Write better SQL: In defense of group by 1
Oct 03, 2019
LearnI love group by 1
. And every so often you'll see me use group by 1, 2
. My love for this little snippet of code developed in the summer of 2016. I was a fledgling data analyst, and I was writing BI queries on Redshift.
Here were my two options:
select
date_trunc('month', order_created_at) as order_month,
count(order_id) as n_orders,
sum(revenue) as total_revenue
from core.fct_orders
group by date_trunc('month', order_created_at)
not_group_by_1.sql
select
date_trunc('month', order_created_at) as order_month,
count(order_id) as n_orders,
sum(revenue) as total_revenue
from core.fct_ordersnngroup by 1
group_by_1.sql
Already, we can start to see the problem of not using group by 1
: I have to repeat my code.
What if I wanted to convert the timezone? Here are my two options again:
select
date_trunc(
'month',
convert_timezone('Australia/Sydney', created_at)
) as order_month,
count(order_id) as n_orders,
sum(revenue) as total_revenue
from core.fct_orders
group by date_trunc('month', convert_timezone('Australia/Sydney', order_created_at))

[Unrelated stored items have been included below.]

(** Letting an epoch pass keeps the store and the captured states. *)
Lemma consistent_elapseEpoch {Storage : Type}
  (getTimeRemainingInCurrentEpoch : Chain Storage → BigNumber)
  (EPOCH_LENGTH : BigNumber) mineBlock (w : World Storage) :
  consistent w →
  consistent
    (snd (elapseEpoch getTimeRemainingInCurrentEpoch EPOCH_LENGTH mineBlock w)).
Proof.
  intros Hw. rewrite elapseEpoch_unfold.
  destruct (toNumber _) as [remaining|]; [|exact Hw].
  destruct (if remaining =? 0 then toNumber EPOCH_LENGTH else Ok remaining);
    [|exact Hw].
  simpl. destruct (default true mineBlock); exact Hw.
Qed.

(** *** Instances on a chain without contracts *)

(** The store after one [saveSnapshot('AfterStack')]. *)
Lemma saved_once :
  snd (saveSnapshot "AfterStack" genesis)
  = {| snapshots := {[ "AfterStack" := "0x0" ]};
       node := {| chain := chain (node genesis);
                  captured := [chain (node genesis)] |} |}.
Proof. reflexivity. Qed.

Lemma saved_once_consistent :
  consistent (snd (saveSnapshot "AfterStack" genesis)).
Proof. apply consistent_saveSnapshot, consistent_genesis. Qed.

Lemma elapseEpoch_advances_by_witness :
  Z.abs ((λ _ : Chain unit, 0) (chain (node genesis))) <= MAX_SAFE_INTEGER
  ∧ ((λ _ : Chain unit, 0) (chain (node genesis)) = 0 →
     Z.abs four_weeks <= MAX_SAFE_INTEGER)
  ∧ ∃ w',
      elapseEpoch (λ _, 0) four_weeks None genesis = (Ok tt, w')
      ∧ clock (chain (node w')) = clock (chain (node genesis)) + four_weeks
      ∧ node w' = increaseTimeAndMine four_weeks (node genesis)
      ∧ snapshots w' = snapshots genesis.
Proof.
  split; [vm_compute; discriminate|].
  split; [intros _; vm_compute; discriminate|].
  apply (elapseEpoch_advances_by (λ _, 0) four_weeks None genesis).
  - vm_compute; discriminate.
  - intros _; vm_compute; discriminate.
Defined.

Lemma elapseEpoch_strictly_forward_witness :
  (0 <= (λ _ : Chain unit, 86400) (chain (node genesis)) <= MAX_SAFE_INTEGER)
  ∧ 0 < four_weeks
  ∧ ((λ _ : Chain unit, 86400) (chain (node genesis)) = 0 →
     four_weeks <= MAX_SAFE_INTEGER)
  ∧ ∃ w',
      elapseEpoch (λ _, 86400) four_weeks (Some false) genesis = (Ok tt, w')
      ∧ clock (chain (node genesis)) < clock (chain (node w'))
      ∧ 0 < elapsed (λ _, 86400) four_weeks (Some false) genesis.
Proof.
  split; [split; vm_compute; discriminate|].
  split; [reflexivity|].
  split; [intros _; vm_compute; discriminate|].
  apply (elapseEpoch_strictly_forward (λ _, 86400) four_weeks (Some false) genesis).
  - split; vm_compute; discriminate.
  - reflexivity.
  - intros _; vm_compute; discriminate.
Defined.

(** C1, as stated, fails: when the contract reports [2^53] seconds, the
    conversion to a number faults, the call rejects, and the clock has not
    moved at all, let alone by the reported remaining time. *)
Lemma elapseEpoch_not_advanced_by_report :
  let contract := λ _ : Chain unit, 2 ^ 53 in
  contract (chain (node genesis)) ≠ 0
  ∧ elapseEpoch contract four_weeks None genesis
    = (Throw (NumericFault "toNumber" (2 ^ 53)), genesis)
  ∧ elapsed contract four_weeks None genesis = 0
  ∧ elapsed contract four_weeks None genesis
    ≠ contract (chain (node genesis)).
Proof. vm_compute. repeat split; discriminate. Qed.

(** C10, as stated, fails: the reported remaining time [2^60] is
    non-negative and the epoch length 1 is positive, yet the call rejects
    and the clock has moved by zero. *)
Lemma elapseEpoch_not_strictly_forward :
  let contract := λ _ : Chain unit, 2 ^ 60 in
  0 <= contract (chain (node genesis))
  ∧ 0 < 1
  ∧ elapseEpoch contract 1 (Some true) genesis
    = (Throw (NumericFault "toNumber" (2 ^ 60)), genesis)
  ∧ ¬ 0 < elapsed contract 1 (Some true) genesis.
Proof. vm_compute. repeat split; discriminate. Qed.

Lemma loadSnapshot_unknown_label_witness :
  snapshots genesis !! "AfterStack" = None
  ∧ loadSnapshot "AfterStack" genesis
    = (Throw (Error "Cannot load since snapshot has not been saved: AfterStack"),
       genesis).
Proof.
  split; [reflexivity|].
  apply (loadSnapshot_unknown_label "AfterStack" genesis). reflexivity.
Defined.

Lemma loadSnapshot_restores_and_resaves_witness :
  let w := snd (saveSnapshot "AfterStack" genesis) in
  consistent w
  ∧ snapshots w !! "AfterStack" = Some "0x0"
  ∧ ∃ c h' w',
      resolve (node w) "0x0" = Some c
      ∧ loadSnapshot "AfterStack" w = (Ok tt, w')
      ∧ node w' = snd (evmSnapshot (snd (evmRevert "0x0" (node w))))
      ∧ chain (node w') = c
      ∧ snapshots w' = <["AfterStack" := h']> (snapshots w)
      ∧ resolve (node w) h' = None
      ∧ h' ≠ "0x0"
      ∧ resolve (node w') h' = Some (chain (node w')).
Proof.
  split; [exact saved_once_consistent|]. split; [reflexivity|].
  apply (loadSnapshot_restores_and_resaves "AfterStack" "0x0"
           (snd (saveSnapshot "AfterStack" genesis))).
  - exact saved_once_consistent.
  - reflexivity.
Defined.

not_group_by_1_even_more_complicated.sql
select
date_trunc(
'month',
convert_timezone('Australia/Sydney', created_at)
) as order_month,
count(order_id) as n_orders,
sum(revenue) as total_revenue
from core.fct_orders
group by 1
still_just_group_by_1.sql
When you're intent on writing out your group by
columns, as the complexity of that first column increases, it gets harder to maintain and read the group by
statement.
In my opinion, the second query is cleaner and easier to read. If I want to know what grain my report is at, it's easy for me to parse the 1
, jump up a couple of lines of SQL and realize it's at the grain of order_month
.
Plus, as someone that writes a lot of SQL, I very much appreciate the fact that 1
is exactly one character.
In late 2018, Redshift introduced lateral column aliasing, meaning I could instead group by order_month
, surely I'd switch to that!
-- post August 2018 option, thanks to lateral column aliasing
select
date_trunc(
'month',
convert_timezone('Australia/Sydney', created_at)
) as order_month,
count(order_id) as n_orders,
sum(revenue) as total_revenue
from core.fct_orders
group by order_month
group_by_order_month.sql
I admit, that's pretty darn readable! And readability trumps DRY code. But yet, I still continue to group by 1
. In fact I have become even more ardent in my love of it. So much so that I may or may not own this keytag:
So why do I still group by 1
? Well, there's a few reasons:
- Not every warehouse that I regularly use supports lateral column aliasing (I'm looking at you BigQuery and Postgres 👀).
- If you happen to alias a column with the name of an existing column, your SQL engine will assume you are referring to the existing column in your
group by
clause (it's a rare case, but happens from time to time when you write enough SQL). 1
is a single character (and I'm lazy, OK?!).- I believe
group by 1
helps you to write better SQL.
Let's dive into that last one a little more.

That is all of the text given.